[Collected data]
*****
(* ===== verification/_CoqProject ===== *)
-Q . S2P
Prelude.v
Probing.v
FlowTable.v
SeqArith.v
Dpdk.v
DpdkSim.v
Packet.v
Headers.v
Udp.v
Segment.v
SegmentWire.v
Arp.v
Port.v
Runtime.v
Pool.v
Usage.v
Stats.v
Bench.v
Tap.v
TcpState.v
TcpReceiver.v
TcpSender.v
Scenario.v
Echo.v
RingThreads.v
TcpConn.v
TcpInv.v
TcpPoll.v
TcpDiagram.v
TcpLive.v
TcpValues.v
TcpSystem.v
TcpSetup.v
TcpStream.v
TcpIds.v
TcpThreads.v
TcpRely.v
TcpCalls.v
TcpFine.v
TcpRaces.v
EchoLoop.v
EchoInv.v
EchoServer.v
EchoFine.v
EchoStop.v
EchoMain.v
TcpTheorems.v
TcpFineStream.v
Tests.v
*****
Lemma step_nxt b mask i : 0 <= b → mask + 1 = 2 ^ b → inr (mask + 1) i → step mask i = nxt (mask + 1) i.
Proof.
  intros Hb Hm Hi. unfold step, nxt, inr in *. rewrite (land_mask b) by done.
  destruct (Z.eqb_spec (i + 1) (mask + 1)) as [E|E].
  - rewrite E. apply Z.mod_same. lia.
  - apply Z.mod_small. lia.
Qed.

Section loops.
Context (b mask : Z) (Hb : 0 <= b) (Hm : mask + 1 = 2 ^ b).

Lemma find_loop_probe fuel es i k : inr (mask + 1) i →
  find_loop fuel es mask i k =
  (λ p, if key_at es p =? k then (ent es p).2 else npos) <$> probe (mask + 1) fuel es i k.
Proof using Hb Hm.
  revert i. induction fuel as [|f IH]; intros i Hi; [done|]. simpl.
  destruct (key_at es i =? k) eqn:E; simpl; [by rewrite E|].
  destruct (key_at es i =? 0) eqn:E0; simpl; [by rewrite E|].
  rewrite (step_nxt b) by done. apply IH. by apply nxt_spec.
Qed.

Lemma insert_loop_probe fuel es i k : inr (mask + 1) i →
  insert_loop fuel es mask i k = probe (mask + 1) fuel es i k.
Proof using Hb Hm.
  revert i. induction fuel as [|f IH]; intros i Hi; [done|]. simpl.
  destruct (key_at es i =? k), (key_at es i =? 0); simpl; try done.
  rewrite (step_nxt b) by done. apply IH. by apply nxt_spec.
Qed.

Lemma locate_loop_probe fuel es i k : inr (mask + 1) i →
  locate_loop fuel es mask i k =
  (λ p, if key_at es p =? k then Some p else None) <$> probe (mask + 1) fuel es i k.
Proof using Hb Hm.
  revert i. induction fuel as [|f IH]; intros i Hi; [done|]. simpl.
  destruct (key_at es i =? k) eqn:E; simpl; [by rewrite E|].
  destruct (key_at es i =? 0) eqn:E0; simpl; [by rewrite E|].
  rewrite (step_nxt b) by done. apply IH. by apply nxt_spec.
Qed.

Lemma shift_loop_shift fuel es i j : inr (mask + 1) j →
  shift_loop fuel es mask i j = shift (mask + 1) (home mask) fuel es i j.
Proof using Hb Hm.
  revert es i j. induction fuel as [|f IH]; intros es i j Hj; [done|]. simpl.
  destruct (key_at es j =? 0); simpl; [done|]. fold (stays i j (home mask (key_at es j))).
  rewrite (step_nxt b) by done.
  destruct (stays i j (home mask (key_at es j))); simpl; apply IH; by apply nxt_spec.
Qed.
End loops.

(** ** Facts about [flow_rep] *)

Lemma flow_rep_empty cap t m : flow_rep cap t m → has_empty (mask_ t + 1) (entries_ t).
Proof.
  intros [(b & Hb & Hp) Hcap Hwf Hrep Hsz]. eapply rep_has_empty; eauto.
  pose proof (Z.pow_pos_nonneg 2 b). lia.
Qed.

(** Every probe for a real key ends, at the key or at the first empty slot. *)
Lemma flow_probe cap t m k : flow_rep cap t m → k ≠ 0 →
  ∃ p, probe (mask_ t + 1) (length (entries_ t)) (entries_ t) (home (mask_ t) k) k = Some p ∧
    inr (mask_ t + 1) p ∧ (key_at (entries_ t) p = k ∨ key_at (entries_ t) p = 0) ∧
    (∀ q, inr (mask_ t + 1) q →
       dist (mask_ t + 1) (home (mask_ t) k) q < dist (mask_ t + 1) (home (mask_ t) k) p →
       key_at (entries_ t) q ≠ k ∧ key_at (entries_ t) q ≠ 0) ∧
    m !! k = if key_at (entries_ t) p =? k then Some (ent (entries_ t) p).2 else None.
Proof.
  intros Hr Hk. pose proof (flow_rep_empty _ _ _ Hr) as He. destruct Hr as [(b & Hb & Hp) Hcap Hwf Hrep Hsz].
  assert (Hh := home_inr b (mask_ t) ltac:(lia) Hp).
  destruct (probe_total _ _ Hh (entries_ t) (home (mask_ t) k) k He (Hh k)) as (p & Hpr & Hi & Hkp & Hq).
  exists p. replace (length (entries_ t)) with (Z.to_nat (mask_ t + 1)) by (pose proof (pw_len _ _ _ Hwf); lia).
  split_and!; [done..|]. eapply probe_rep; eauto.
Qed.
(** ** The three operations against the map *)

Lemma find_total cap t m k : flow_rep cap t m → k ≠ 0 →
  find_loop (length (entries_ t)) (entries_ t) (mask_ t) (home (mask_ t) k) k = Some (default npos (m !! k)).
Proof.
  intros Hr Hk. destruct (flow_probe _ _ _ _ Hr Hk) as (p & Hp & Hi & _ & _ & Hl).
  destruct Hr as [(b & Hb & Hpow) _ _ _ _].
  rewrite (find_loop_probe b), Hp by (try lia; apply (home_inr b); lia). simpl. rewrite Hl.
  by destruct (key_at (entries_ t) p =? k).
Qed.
*****
### [Problem description]
Looking at the data above, return every line from the one with "split_and!; [done..|]. eapply" down to the one with "intros Hr Hk. destruct", exactly and inclusively.

### [Exercise solution]
  split_and!; [done..|]. eapply probe_rep; eauto.
Qed.
(** ** The three operations against the map *)

Lemma find_total cap t m k : flow_rep cap t m → k ≠ 0 →
  find_loop (length (entries_ t)) (entries_ t) (mask_ t) (home (mask_ t) k) k = Some (default npos (m !! k)).
Proof.
  intros Hr Hk. destruct (flow_probe _ _ _ _ Hr Hk) as (p & Hp & Hi & _ & _ & Hl).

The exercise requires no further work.